Just as 19th century architecture was bettered by the borrowing of ideas from science and technology--ergo shaping how we think about architecture in our current age through structure and open expressions.  Instead of borrowing from sciences like the medical field, how could architecture be redefined through other areas of study?  ie: dentistry, space travel / colonization, classic opera, digitized media, acid rain, over-population, vinyl record re-popularity, etc...

Picon + Ponte///

-Question 02

On virtual reality:

As the reading states, virtual reality is a reality--a potential one.  Going off of this notion, if VR is technically a reality, could we see a shift in design that completely envelopes designers within a 3D world to be free to roam around and design whatever?  Similar to VR glasses and immersive sensory worlds, will the profession stay with the, now conservative, style of a keyboard and mouse?  Or will the profession shift to a more "futuristic" approach to design through something completely intangible?  Could neurological design, where impulses and instincts control a computer in a "Matrix-like" world, enter into the profession or even be possible?

Picon + Ponte///

-Question 03

On structure and architecture:


Knowing that structure comes from the realm of biology and the skeletal system within our bodies, does the idea that we are creating structurally expressive buildings upset us?  If we were to have children that were "structurally expressive" and not have any skin on their bodies would that upset us?  Then why are we designing buildings that follow this same notion and what is our fascination with wanting to rip our own skin off...of buildings?  Compared to the architecture of old where ornamentation was crucial to the design, why are we now compelled to forfeit this "aesthetic" in favor of an architecture that is so rebellious of skin and in favor of savage nakedness?

09 April 2014

Spring 2014 - Exercise 4

Your final exercise of the semester is a personal research topic.
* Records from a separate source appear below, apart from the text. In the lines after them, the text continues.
Lemma standalone_call st w :
  cached rs st -> objs w = m0 \/ standalone_waiting rs m0 (objs w) ->
  triple starting (eq w) (Reconcile_standalone (Namespace (meta rs)) (Name (meta rs)) st)
    (fun r w => r.1 = standalone_again /\ cached rs r.2 /\ standalone_waiting rs m0 (objs w)).
Proof.
  intros [Hwf Hup] Hw. destruct Hnew as (Ht & Hd & Hwork).
  assert (there KRedisStandalone (fun o => o) rs (objs w) /\ pods_down (Names.Standalone.GetRedisName rs) rs (objs w) /\
    Forall (workable admits (Namespace (meta rs)) (objs w)) (standalone_objects rs) /\
    forall w', standalone_waiting rs (objs w) (objs w') -> standalone_waiting rs m0 (objs w'))
    as (Ht1 & Hd1 & Hw1 & Hadd).
  { destruct Hw as [E|(Hm & Ht1 & Hd1)]; [rewrite <- E in Ht, Hd, Hwork |- *; by split_and!|].
    destruct (after_again objs admits KRedisStandalone rs StandaloneHandler.operations
      (Names.Standalone.GetRedisName rs) (standalone_objects rs) m0 Hwork w (conj Hm Hd1)) as [H1 H2].
    split; [exact Ht1|]. split; [exact Hd1|]. split; [exact H1|].
    intros w' (Hm' & Ht' & Hd'). split; [by apply H2|by split]. }
  eapply triple_conseq, (standalone_round starting objs admits rs (objs w) st Hw1 Hstays Hvalid Hwf Hup).
  - by intros w' <-.
  - intros r w' (E & ? & ? & ?). split; [done|]. split; [done|]. by apply Hadd.
Qed.
End standalone.

(** C6: A new standalone server comes up and stays in order, under the same
    conditions: the first [n + 1] calls create and wait, with the usual time
    between them; after each of the following ones the server has all the user's
    settings; and no call returns an error. *)
Theorem server_comes_up {TF : TimeFormat} {QO : QuantityOrder} `{QL : !QuantityLaws QO} {V W U}
    (env : Env V) (rest : Result -> V -> V) (rs : RedisStandalone)
    (starting : Env W) (inW : W -> V) (objs : W -> Objects) admits (running : Env U) (inU : U -> V)
    up conf accepts normal ss labels pods at_version (left : W -> nat)
    `{!Embeds starting env inW} `{!Embeds running env inU} `{HH : !HostedStandalone starting objs admits rs}
    `{!ObedientServer running up conf accepts normal ss labels pods rs}
    `{SV : !ServedStandalone running rs at_version} :
  RedisStandalone_Validate rs = (rs, (false, None)) ->
  stays_down starting objs (Names.Standalone.GetRedisName rs) rs ->
  forall n m st w, cached rs st -> standalone_new admits rs (objs w) -> left w = S n ->
  Growing starting inW inU rest left (fun w' => standalone_waiting rs (objs w) (objs w'))
    (fun u => exists v, at_version v u) ->
  exists l1 l2,
    calls (Reconcile_standalone (Namespace (meta rs)) (Name (meta rs))) env rest (S n + m) st (inW w)
      = Some (l1 ++ l2) /\ length l1 = S n /\ length l2 = m /\
    Forall (fun x => x.1 = mkResult false (ReconcileTime * second) /\
      exists w', x.2 = inW w' /\ standalone_waiting rs (objs w) (objs w')) l1 /\
    Forall (fun x => x.1 = mkResult false (ReconcileTime * second) /\
      exists u, x.2 = inU u /\ servers_settled conf pods rs u) l2.
Proof.
  intros Hvalid Hstays n m st w Hc Hnew Hn HG.
  destruct (comes_up (Reconcile_standalone (Namespace (meta rs)) (Name (meta rs))) env rest starting inW running inU
    left (cached rs) (fun w' => objs w' = objs w \/ standalone_waiting rs (objs w) (objs w')) _
    (fun u => exists v, at_version v u)
    (fun u => servers_settled conf pods rs u /\ exists v, at_version v u) (mkResult false (ReconcileTime * second))
    (mkResult false (ReconcileTime * second)) HG) with n m st w as (l1 & l2 & E & H1 & H2 & F1 & F2);
    [by right|by intros u [_ Hv]| | |exact Hc|by left|exact Hn|].
  - intros st' w' Hc' Hw'. by apply (standalone_call starting objs admits).
  - intros st' u [Hwf Hup] Hv.
    eapply triple_conseq, (Reconcile_heals_standalone running up conf accepts normal ss labels pods rs at_version st');
      try done.
    + by intros u' <-.
    + intros r u' (Hr & ? & ? & ? & ?). by split_and!.
  - exists l1, l2. split; [exact E|]. split; [exact H1|]. split; [exact H2|]. split; [exact F1|].
    eapply Forall_impl; [exact F2|]. intros x (? & u & ? & ? & _). split; [done|]. by exists u.
Qed.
This topic may be related to your current/past studios, Master's project topic or other topic that you would like to graphically research for this course. Your topic may be directly related, tangentially related or reciprocal to architecture(al) thought. You may critique conventions, processes or projects. You may also decide to explore phenomena that are not directly related to architecture, in that, it is not a building, drawing or other.

By Class-time on April 16, you must submit a 500-word abstract of your research topic. Within your abstract you must clearly state the topic as a thesis of inquiry, your methodology for research and your expected out comes. Keep in mind, this topic must be formatted to fit the final document per the syllabus.

You will be presenting your research topic, methodology and progress in class April 30. Your progress must be documented and summarized in a .pdf file that you will upload to the d2L Dropbox.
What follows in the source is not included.